Jan Franssen, Department of Geography, Burnside Hall, McGill University, 805 Sherbrooke Street West, Montreal, QC, Canada H3A 2K6. E-mail:


1. Species with distributions that span a broad range of latitudes may have populations that exhibit distinct life history traits associated with environmental gradients. The majority of previous studies have indicated a strong association between spawning site selection by brook trout (Salvelinus fontinalis) and the presence of upwelling groundwater, but does this generalisation extend to the thermal regimes experienced at northern sites?

2. We investigated the role of hyporheic flow in redd site selection by brook trout in a relatively high-latitude boreal system. Hyporheic flows through streambed substratums can be dominated by groundwater or surface water and may be influenced by the presence of morphological features. For autumn spawners such as brook trout, embryos situated in microhabitats where hyporheic flow in the shallow substratum is groundwater dominant (i.e. warmer in winter) are likely to experience accelerated development rates relative to embryos in redds where there is downwelling surface water (i.e. colder in winter).

3. We measured vertical hydraulic gradients (VHG) at the microhabitat scale and spatial and temporal variation in upwelling/downwelling flow and thermal regimes in brook trout spawning/incubation habitats. Additionally, we noted the proximity of redd sites to stream morphological features (e.g. riffle crests).

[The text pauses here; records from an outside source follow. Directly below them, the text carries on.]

(* ===== verification/MediaHandlers.v ===== *)
(** * Starting and stopping media streams

    [src/control/handlers/start_tts_handler.cc], [start_stt_handler.cc],
    [start_voicebot_handler.cc], [start_recording_relay_handler.cc],
    [stop_media_stream_handler.cc] and [stop_recording_relay_handler.cc].  A
    start opens a client, attaches media bugs, wires them to callback contexts
    and hands everything to the stream registry; it can fail at each of these
    points, and C++'s destructors then run in the reverse order of the
    declarations.  The handlers are written in a small monad that keeps the
    effects done and the destructors pending ([frame]), so that an early return
    runs exactly the destructors of what was declared before it.

    What FreeSWITCH, the bug manager, the upstream and the registry answer are
    arguments.  The effects are replayed on a memory in which freeing what a bug
    is wired to, freeing the buffer while the client's reader can push into it,
    freeing or detaching twice, and attaching without the session lock are
    errors.  The plain audit events are in [Service]; log lines are not
    modelled. *)

From S2P Require Import Prelude SilenceDriver Idempotency BoundedQueue AudioFrame StreamClient TtsPlayout BugManager MediaStreams Eavesdrop Config TtsStart BotRegistry BotSession RecordingRelay.
(* ===== verification/Metrics.v ===== *)
(** * Metrics: recording, the exposition text, the scrape server

    [src/observability/prometheus.cc], [health_metrics.cc], [health.cc] and
    [metrics_server.cc], [src/control/rpc_metrics.cc] and
    [src/control/handlers/health_handler.cc].  A metric object the registry owns
    is its position in the registry's list.  Observed values are [double]s: the
    comparison with a bound, the conversion to nanoseconds and the printing of
    the two kinds of values are arguments ([Observation]).  The counters are
    atomics that only grow, so each method is a function.  Sockets are the bytes
    that [recv] returned, one chunk per call.

    The text a scraper gets is compared with [parse_exposition], a reader of the
    Prometheus text format. *)

From S2P Require Import Prelude Module.

#[local] Open Scope string_scope.
#[local] Open Scope Z_scope.

(** What the code does with a [double]. *)
Class Observation (D : Type) := {
  dle : D -> D -> bool;              (** [value <= bound] *)
  to_ns : D -> Z;                    (** [static_cast<std::uint64_t>(value * 1e9)] *)
  show_bound : D -> string;          (** [ostringstream << bound] *)
  show_sum : Z -> string;            (** [ostringstream << sum_ns / 1e9] *)
}.

(** ** Labels *)

Record Label := mkLabel { lb_key : string; lb_value : string }.

#[export] Instance Label_eq_dec : EqDecision Label.
Proof. solve_decision. Defined.

Definition backslash : ascii := char_of 92.
Definition dquote : ascii := char_of 34.
Definition newline : ascii := char_of 10.

Definition escape_char (c : ascii) (rest : string) : string :=
  if Ascii.eqb c backslash then String backslash (String backslash rest)
  else if Ascii.eqb c dquote then String backslash (String dquote rest)
  else if Ascii.eqb c newline then String backslash (String "n" rest)
  else String c rest.

Fixpoint escape (s : string) : string :=
  match s with EmptyString => EmptyString | String c s => escape_char c (escape s) end.

Definition render_label (l : Label) : string :=
  lb_key l +:+ String "=" (String dquote (escape (lb_value l) +:+ String dquote "")).

(** The labels and the closing brace. *)
Definition label_tail (ls : list Label) : string := string_join "," (render_label <$> ls) +:+ "}".

Definition RenderLabels (ls : list Label) : string :=
  match ls with [] => "" | _ => String "{" (label_tail ls) end.

(** ** Metrics *)

Record Counter := mkCounter { ct_name : string; ct_help : string; ct_labels : list Label; ct_value : Z }.
Record Gauge := mkGauge { ga_name : string; ga_help : string; ga_labels : list Label; ga_value : Z }.

Definition Counter_Inc (delta : Z) (c : Counter) : Counter :=
  mkCounter (ct_name c) (ct_help c) (ct_labels c) (ct_value c +u64 delta).

Definition Gauge_Set (v : Z) (g : Gauge) : Gauge := mkGauge (ga_name g) (ga_help g) (ga_labels g) v.

Definition nl : string := String newline "".

Definition header (name help kind : string) : string :=
  "# HELP " +:+ name +:+ " " +:+ help +:+ nl +:+ "# TYPE " +:+ name +:+ " " +:+ kind +:+ nl.

(** A sample line, without its newline. *)
Definition sample_line (name labels value : string) : string := name +:+ labels +:+ " " +:+ value.

Definition Counter_Render (c : Counter) : string :=
  header (ct_name c) (ct_help c) "counter" +:+
  sample_line (ct_name c) (RenderLabels (ct_labels c)) (pretty (ct_value c)) +:+ nl.

Definition Gauge_Render (g : Gauge) : string :=
  header (ga_name g) (ga_help g) "gauge" +:+
  sample_line (ga_name g) (RenderLabels (ga_labels g)) (pretty (ga_value g)) +:+ nl.

Section metrics.
Context {D : Type} `{Observation D}.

4. Our results indicate that upwelling flow was not a decisive cue in redd site selection at the microhabitat scale (10m) as an approximately equal number of redds were situated in microhabitats with upward flow as compared to microhabitats with downward flow through the redd. Redds situated on bedforms with convex longitudinal profiles (e.g. riffle crests, log steps) were associated with downward flow, whereas redds not immediately adjacent to these bedform features were associated with upward flow. Winter streambed temperatures confirmed that both sites with steady upwelling (i.e. warm incubation regime) and downwelling (i.e. cold incubation regime) were indeed selected by spawners.

5. Our observations that spawners utilised both cold-regime and warm-regime sites suggests the existence of distinct reproductive tactics related to hyporheic flow patterns in this boreal system. As temperature is the dominant factor controlling rates of embryonic development, the use of spawning microhabitats with distinct thermal regimes implies substantial differences in the timing of hatching and the phenology of emergence.